The rear garden at Michael’s seemed a fitting location to toast David Kirkpatrick’s new book The Facebook Effect on Monday. After all, the midtown restaurant is favored by the media elites, and a center of networking in all its forms.
“This is a perfect time for the launch of David’s book,” said host Miles Nadal, Chairman and CEO of MDC Partners. “Few people know the real story behind this phenomenon.”
And Mr. Kirkpatrick is certainly the right person to ask. Having spent almost two years with wunderkind Mark Zuckerberg and his executives, there was little Mr. Kirkpatrick could not answer as he fielded questions from the 150-person audience. Or would not.
One guest asked: “Is Zuckerberg realizing that he’s in over his head? Is he burning out?”

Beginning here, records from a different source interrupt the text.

Lemma unserialized_loop_spec fuel pre es buffer content s :
  lb_rep buffer content -> sink_ok s -> Forall (pushed_ok ks) es ->
  Forall (fun e => Z.of_nat (length (pbytes e)) <= max_size buffer) es ->
  Z.of_nat (length (pre ++ objects es)) < 2 ^ 63 -> (length es < fuel)%nat ->
  wp (unserialized_loop fuel buffer (pre ++ objects es) (Z.of_nat (length pre))) (fun buffer' s' =>
    let '(new, content') := foldl (pack (max_size buffer)) ([], content) es in
    lb_rep buffer' content' /\ sink_ok s' /\ max_size buffer' = max_size buffer /\
    chunks s' = chunks s ++ new) s.
Proof.
  revert pre es buffer content s. induction fuel as [|fuel IH]; intros pre es buffer content s R Hok HF Hfit Hlen Hf; [lia|].
  cbn [unserialized_loop]. destruct es as [|e es].
  { rewrite decide_False by (unfold objects; simpl; rewrite app_nil_r; lia). wp_steps. simpl.
    by rewrite app_nil_r. }
  apply Forall_cons in HF as [He HF]. apply Forall_cons in Hfit as [Hfe Hfit].
  pose proof (psize_pos _ _ He). rewrite length_app, Nat2Z.inj_add, (length_objects_cons ks) in * by done.
  rewrite decide_True by lia. rewrite objects_cons, load_object, some_bind by lia.
  eapply wp_call; [by apply (unserialized_step _ _ _ _ R Hok He Hfe)|].
  intros buffer1 s1. cbn [foldl]. destruct (pack (max_size buffer) ([], content) e) as [new1 content1].
  intros (R1&Hok1&Hm1&Hch1). rewrite (klass_size_ok _ _ _ _ He), some_bind. fold (psize e).
  rewrite u64_small by lia.
  replace (Z.of_nat (length pre) + psize e) with (Z.of_nat (length (pre ++ object_cells (pv e) (psize e))))
    by (rewrite length_app, Nat2Z.inj_add, length_object_cells; lia).
  rewrite app_assoc, <- Hm1. eapply wp_mono.
  { apply (IH (pre ++ object_cells (pv e) (psize e)) es buffer1 content1); try done.
    - by rewrite Hm1.
    - rewrite <- app_assoc, <- objects_cons, length_app, Nat2Z.inj_add, (length_objects_cons ks) by done. lia.
    - simpl in Hf. lia. }
  intros buffer2 s2. rewrite (pack_prefix _ new1). destruct (foldl _ _ _) as [new2 content2].
  intros (R2&Hok2&Hm2&Hch2). split_and!; try done. by rewrite Hch2, Hch1, <- app_assoc.
Qed.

“Lately he’s shown signs of a little bit of choking,” Mr. Kirkpatrick said, adding that the problem could fixed with the addition of a seasoned businessman, as was the case with Google. “If he thought he could find his Eric Schmidt, I wouldn’t be surprised if he went that route.”
Another asked: “Who has Mark’s ear?”
His board, Mr. Kirkpatrick said, though there is word Mr. Zuckerberg and Steve Jobs have formed an unlikely relationship.
The Facebook Effect is Mr. Kirkpatrick’s first book, though the veteran reporter has written on titans of technology for Fortune magazine over the past two decades. The book is a far cry from 2009’s tawdry “The Accidental Billionaires,” which told the story of a Facebook founded by horny man-children. In contrast with that book, Mr. Kirkpatrick had Mr. Zuckerberg’s consent, as well as unprecedented access.
“In some ways I consider him a friend. I didn’t let that color my work, because this really is a piece of journalism. But I bonded with him. I understand the way he thinks,” Mr. Kirkpatrick said. “When a company is comprised of 25-year-olds, they don’t know what not to tell you.”